The output is the lines below from the one with "(prevDisabled s = true" through the one with "p s = false ->", both included, printed exactly and with no other line.

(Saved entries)
• • • • • • •

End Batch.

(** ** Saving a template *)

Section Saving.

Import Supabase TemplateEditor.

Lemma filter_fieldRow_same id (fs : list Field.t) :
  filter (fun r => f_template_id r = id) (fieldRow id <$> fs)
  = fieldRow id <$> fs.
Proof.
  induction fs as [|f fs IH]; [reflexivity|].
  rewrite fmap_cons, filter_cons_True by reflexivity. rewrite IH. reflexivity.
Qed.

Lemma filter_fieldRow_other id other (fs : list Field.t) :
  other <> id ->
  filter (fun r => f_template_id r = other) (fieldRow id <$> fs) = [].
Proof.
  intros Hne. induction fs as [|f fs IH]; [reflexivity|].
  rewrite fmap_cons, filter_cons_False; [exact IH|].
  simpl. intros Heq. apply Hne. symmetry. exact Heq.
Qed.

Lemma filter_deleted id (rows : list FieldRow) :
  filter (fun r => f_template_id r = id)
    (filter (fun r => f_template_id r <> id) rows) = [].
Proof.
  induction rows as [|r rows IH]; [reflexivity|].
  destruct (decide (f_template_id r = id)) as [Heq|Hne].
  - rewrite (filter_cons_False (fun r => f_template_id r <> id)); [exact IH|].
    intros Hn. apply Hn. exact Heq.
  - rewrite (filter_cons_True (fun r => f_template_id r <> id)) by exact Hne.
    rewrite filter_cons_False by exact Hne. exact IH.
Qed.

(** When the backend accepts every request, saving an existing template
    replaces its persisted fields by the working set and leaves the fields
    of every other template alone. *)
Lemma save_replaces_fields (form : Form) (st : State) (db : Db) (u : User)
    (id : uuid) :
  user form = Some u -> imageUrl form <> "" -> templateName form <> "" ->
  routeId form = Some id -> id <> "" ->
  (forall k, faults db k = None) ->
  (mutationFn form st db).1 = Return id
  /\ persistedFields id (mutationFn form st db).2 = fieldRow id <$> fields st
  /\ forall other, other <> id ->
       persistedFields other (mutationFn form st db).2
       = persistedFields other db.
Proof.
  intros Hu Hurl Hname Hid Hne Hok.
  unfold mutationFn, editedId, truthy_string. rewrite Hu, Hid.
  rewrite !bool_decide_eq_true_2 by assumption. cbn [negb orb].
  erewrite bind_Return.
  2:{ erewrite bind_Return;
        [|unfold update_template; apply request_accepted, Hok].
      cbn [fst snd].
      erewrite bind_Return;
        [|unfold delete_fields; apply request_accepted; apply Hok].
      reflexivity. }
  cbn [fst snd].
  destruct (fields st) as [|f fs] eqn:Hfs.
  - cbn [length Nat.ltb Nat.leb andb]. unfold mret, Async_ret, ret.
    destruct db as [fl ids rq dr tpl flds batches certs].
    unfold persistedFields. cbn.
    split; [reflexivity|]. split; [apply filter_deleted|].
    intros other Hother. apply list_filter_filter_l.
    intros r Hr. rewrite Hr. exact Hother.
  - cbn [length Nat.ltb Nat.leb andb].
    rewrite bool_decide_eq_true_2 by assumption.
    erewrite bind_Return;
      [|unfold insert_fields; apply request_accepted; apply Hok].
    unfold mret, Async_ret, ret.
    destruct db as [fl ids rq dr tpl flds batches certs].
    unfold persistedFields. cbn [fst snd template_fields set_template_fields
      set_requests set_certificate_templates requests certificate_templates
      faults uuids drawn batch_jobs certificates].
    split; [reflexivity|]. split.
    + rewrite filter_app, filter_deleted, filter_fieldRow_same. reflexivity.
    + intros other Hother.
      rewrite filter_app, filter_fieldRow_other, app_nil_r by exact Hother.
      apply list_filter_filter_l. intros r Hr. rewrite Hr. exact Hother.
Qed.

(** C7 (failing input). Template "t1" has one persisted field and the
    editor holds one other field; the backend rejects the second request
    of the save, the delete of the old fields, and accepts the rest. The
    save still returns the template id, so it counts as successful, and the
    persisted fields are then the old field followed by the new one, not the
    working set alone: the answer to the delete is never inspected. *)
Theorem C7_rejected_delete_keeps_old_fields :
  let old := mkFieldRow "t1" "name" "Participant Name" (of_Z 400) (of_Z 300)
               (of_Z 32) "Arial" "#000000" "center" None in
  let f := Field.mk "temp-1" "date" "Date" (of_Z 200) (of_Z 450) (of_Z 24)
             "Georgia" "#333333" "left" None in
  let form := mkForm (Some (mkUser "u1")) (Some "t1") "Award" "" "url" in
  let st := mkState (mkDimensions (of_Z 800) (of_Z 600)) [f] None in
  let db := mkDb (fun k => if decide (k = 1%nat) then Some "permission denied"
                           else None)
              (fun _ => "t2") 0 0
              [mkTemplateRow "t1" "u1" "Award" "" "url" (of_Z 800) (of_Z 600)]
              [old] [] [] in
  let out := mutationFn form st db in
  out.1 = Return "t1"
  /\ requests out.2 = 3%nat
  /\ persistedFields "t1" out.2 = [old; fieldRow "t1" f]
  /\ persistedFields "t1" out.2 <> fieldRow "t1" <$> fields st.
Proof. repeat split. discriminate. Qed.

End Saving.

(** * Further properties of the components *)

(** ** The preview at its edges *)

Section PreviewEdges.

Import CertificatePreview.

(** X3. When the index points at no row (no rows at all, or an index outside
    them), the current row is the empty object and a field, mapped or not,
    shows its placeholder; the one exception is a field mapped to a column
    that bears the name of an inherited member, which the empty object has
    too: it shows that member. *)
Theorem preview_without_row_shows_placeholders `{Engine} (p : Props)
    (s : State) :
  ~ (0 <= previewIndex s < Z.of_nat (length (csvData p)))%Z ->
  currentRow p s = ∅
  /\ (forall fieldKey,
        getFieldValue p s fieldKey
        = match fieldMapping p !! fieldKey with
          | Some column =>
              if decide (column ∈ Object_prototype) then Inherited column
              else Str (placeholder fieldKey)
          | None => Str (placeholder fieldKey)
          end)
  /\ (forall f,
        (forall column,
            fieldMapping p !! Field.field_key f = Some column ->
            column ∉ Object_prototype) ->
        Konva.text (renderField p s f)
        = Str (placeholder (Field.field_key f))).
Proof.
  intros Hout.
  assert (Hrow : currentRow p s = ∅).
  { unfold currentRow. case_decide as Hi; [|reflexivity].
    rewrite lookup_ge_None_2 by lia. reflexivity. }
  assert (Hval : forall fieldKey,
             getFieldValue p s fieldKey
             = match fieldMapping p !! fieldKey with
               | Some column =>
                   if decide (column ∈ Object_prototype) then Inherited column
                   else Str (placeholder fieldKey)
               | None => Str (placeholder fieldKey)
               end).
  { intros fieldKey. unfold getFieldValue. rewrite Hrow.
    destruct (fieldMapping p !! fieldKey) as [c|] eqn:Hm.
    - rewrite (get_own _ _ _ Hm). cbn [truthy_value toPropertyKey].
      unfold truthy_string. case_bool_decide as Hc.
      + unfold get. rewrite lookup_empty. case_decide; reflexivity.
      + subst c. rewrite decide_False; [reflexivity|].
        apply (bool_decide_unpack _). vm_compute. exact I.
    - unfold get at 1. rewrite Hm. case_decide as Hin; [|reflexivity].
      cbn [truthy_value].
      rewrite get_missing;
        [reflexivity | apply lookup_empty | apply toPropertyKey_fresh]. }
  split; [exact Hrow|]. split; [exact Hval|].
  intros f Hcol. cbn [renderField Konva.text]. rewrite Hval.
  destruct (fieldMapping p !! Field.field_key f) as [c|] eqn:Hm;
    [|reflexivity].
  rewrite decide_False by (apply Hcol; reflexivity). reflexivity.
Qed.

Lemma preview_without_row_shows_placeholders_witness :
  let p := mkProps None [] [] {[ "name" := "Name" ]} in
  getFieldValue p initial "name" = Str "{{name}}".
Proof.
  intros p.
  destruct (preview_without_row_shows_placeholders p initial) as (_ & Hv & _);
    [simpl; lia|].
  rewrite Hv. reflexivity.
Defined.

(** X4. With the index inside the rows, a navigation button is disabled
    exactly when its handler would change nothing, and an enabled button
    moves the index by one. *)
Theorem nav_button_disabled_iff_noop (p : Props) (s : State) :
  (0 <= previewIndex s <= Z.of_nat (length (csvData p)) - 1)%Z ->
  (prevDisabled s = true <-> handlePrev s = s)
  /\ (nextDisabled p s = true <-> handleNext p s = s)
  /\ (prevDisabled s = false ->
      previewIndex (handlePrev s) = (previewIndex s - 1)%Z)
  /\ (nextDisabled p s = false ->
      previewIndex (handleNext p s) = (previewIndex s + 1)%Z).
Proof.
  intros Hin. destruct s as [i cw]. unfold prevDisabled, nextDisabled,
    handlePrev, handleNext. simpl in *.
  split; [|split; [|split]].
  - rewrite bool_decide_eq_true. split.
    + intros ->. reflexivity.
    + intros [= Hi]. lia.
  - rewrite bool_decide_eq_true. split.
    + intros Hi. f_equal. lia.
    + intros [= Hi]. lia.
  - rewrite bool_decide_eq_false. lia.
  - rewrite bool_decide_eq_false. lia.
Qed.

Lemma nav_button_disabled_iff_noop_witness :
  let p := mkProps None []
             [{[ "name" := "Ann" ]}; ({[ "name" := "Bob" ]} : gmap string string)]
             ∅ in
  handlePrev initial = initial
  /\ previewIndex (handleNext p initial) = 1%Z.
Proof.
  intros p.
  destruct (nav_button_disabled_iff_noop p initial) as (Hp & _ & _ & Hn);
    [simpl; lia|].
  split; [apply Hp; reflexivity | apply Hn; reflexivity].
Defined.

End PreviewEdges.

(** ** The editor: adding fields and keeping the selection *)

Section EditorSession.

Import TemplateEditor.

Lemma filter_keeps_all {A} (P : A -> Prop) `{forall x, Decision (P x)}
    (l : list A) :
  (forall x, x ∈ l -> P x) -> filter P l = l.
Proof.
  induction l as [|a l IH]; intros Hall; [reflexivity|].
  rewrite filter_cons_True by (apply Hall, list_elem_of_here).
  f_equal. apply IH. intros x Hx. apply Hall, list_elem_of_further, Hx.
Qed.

• • • • • • •

- _RESPONSE TO THE EXERCISE_:
  (prevDisabled s = true <-> handlePrev s = s)
  /\ (nextDisabled p s = true <-> handleNext p s = s)
  /\ (prevDisabled s = false ->
      previewIndex (handlePrev s) = (previewIndex s - 1)%Z)
  /\ (nextDisabled p s = false ->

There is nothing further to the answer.